À cette époque, le power creep relevait surtout le plafond et élargissait la variété des équipes, plutôt que de gonfler brutalement les chiffres. Obtenir un nouveau personnage pour rendre son héros préféré plus efficace ou pour débloquer une façon inédite de le jouer, c’est exactement le genre de motivation que la plupart des fans de gacha acceptent. Le bon message, c’est « voici un bonus pour ce que tu aimes », pas « ce que tu aimes est désormais dépassé ».
Aujourd’hui, le problème n’est pas que Genshin Impact demande un peu plus d’efforts, mais qu’il le fait sans offrir de vraie contrepartie. Pendant l’extension Natlan, qui représente sans doute le sommet du power creep dans l’histoire du jeu, la stratégie a surtout consisté à lancer des personnages aux statistiques largement gonflées. On n’a pas vu arriver de nouvelles mécaniques de combat particulièrement marquantes et, surtout, les synergies avec de nombreux anciens héros sont restées très limitées. Comme le résume le créateur de contenu espagnol GamesAndChill, spécialiste de Genshin Impact, « parmi les dix meilleures équipes du jeu actuellement, plus de la moitié sont composées uniquement de carries et d’équipes Natlan ».
Avec Nod’Krai, sortie il y a quelques mois, la situation a encore empiré. La nouvelle région ajoute des unités encore plus puissantes et introduit les « réactions lunaires », un ensemble de réactions élémentaires modifiées qui infligent davantage de dégâts. Le hic, c’est qu’elles ne peuvent être activées que par un nombre très réduit de personnages, en général des nouveaux cinq étoiles. Une fois de plus, le sous-texte est identique: invoque ces personnages et oublie ton ancien roster, car seuls les nouveaux jouets profitent pleinement des dernières mécaniques.

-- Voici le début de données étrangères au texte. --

Definition parse_page_header (frame : bytes) : option VectorPageHeader :=
  if bool_decide (take 8 frame = PAGE_MAGIC) then parsed header_fields (drop 8 frame) else None.

(** [u32::to_le_bytes] of a length cast to [u32] keeps its low half. *)
Definition node_flags (n : Node) : Z := Z.lor (Z.b2z (n_removed n)) (Z.shiftl (Z.b2z (n_dead n)) 1).
Definition layer_bytes (l : list nat) : bytes :=
  u32_le (zlen l) ++ List.concat ((λ nb, u32_le (Z.of_nat nb)) <$> l).
Definition node_bytes (n : Node) : bytes :=
  u64_le (n_vid n) ++ [byte.of_Z (node_flags n)] ++ u32_le (zlen (n_neighbors n)) ++
  List.concat (u32_le <$> n_vector n) ++ List.concat (layer_bytes <$> n_neighbors n).

(** The page being filled and its records. *)
Definition flush (page : bytes) (count : Z) : list bytes := if count =? 0 then [] else [u32_le count ++ page].

Fixpoint pack (dim : nat) (nodes : list Node) (page : bytes) (count : Z) : option (list bytes) :=
  match nodes with
  | [] => Some (flush page count)
  | n :: nodes =>
      if negb (length (n_vector n) =? dim)%nat then None
      else
        let rec := node_bytes n in
        if PAGE_CAP <? zlen rec + 4 then None
        else if PAGE_CAP <? 4 + zlen page + zlen rec
             then rest ← pack dim nodes rec 1; Some (flush page count ++ rest)
             else pack dim nodes (page ++ rec) (count + 1)
  end.

Definition header_bytes (ix : VectorIndex) (dim : nat) (reflected_lsn pages : Z) : bytes :=
  PAGE_MAGIC ++ [Metric_tag (ip_metric (ix_params (vx_def ix)))] ++ u32_le (Z.of_nat dim) ++
  u64_le (zlen (vx_nodes ix)) ++
  u64_le (match vx_entry ix with Some e => Z.of_nat e | None => u64_max end) ++
  u32_le (Z.of_nat (max_level ix)) ++ u64_le reflected_lsn ++ u64_le (dead_count ix) ++ u64_le (rebuild_floor ix) ++
  u32_le pages ++ u32_le (zlen (str_bytes (ix_name (vx_def ix)))) ++ str_bytes (ix_name (vx_def ix)).

Definition to_page_frames (ix : VectorIndex) (reflected_lsn : Z) : option (list bytes) :=
  match vx_nodes ix with
  | [] => None
  | n :: _ =>
      let dim := length (n_vector n) in
      body ← pack dim (vx_nodes ix) [] 0;
      let header := header_bytes ix dim reflected_lsn (zlen body) in
      if PAGE_CAP <? zlen header then None else Some (header :: body)
  end.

Si l’objectif est d’augmenter les revenus, il existe d’autres solutions
Genshin Impact disposait pourtant de nombreux moyens plus créatifs de rendre ses nouveaux personnages attractifs. Les développeurs auraient pu, par exemple, introduire un élément entièrement nouveau. Ce n’était pas prévu dans la feuille de route officielle, et ils l’ont souvent répété, mais ce n’était pas non plus dans les plans de nous faire attendre une année entière pour Snezhnaya. Ils auraient pu mettre en place des systèmes globaux qui affectent l’ensemble du roster ou publier des mises à jour d’équilibrage rapprochant les anciens personnages de la puissance des plus récents. S’ils voulaient avant tout gagner plus d’argent, ils auraient aussi pu miser davantage sur les cosmétiques pour les unités existantes. Un bel ensemble pour Shogun Raiden ou un skin premium pour Yoimiya suffiraient sans doute à générer des dizaines de millions.
Ce qui déçoit le plus, c’est que beaucoup de joueurs avaient l’impression que Genshin Impact était différent. Le jeu semblait se respecter suffisamment, ainsi que son public, pour ne pas tomber dans les mêmes pièges grossiers que tant d’autres gacha. Peut-être que cette attente était naïve, mais je reste convaincu qu’il existe des centaines de solutions plus intelligentes qui profiteraient à la fois aux joueurs et au studio. La direction actuelle ne fait qu’abîmer l’expérience pour la communauté et, à long terme, ne rend pas vraiment service à HoYoverse non plus.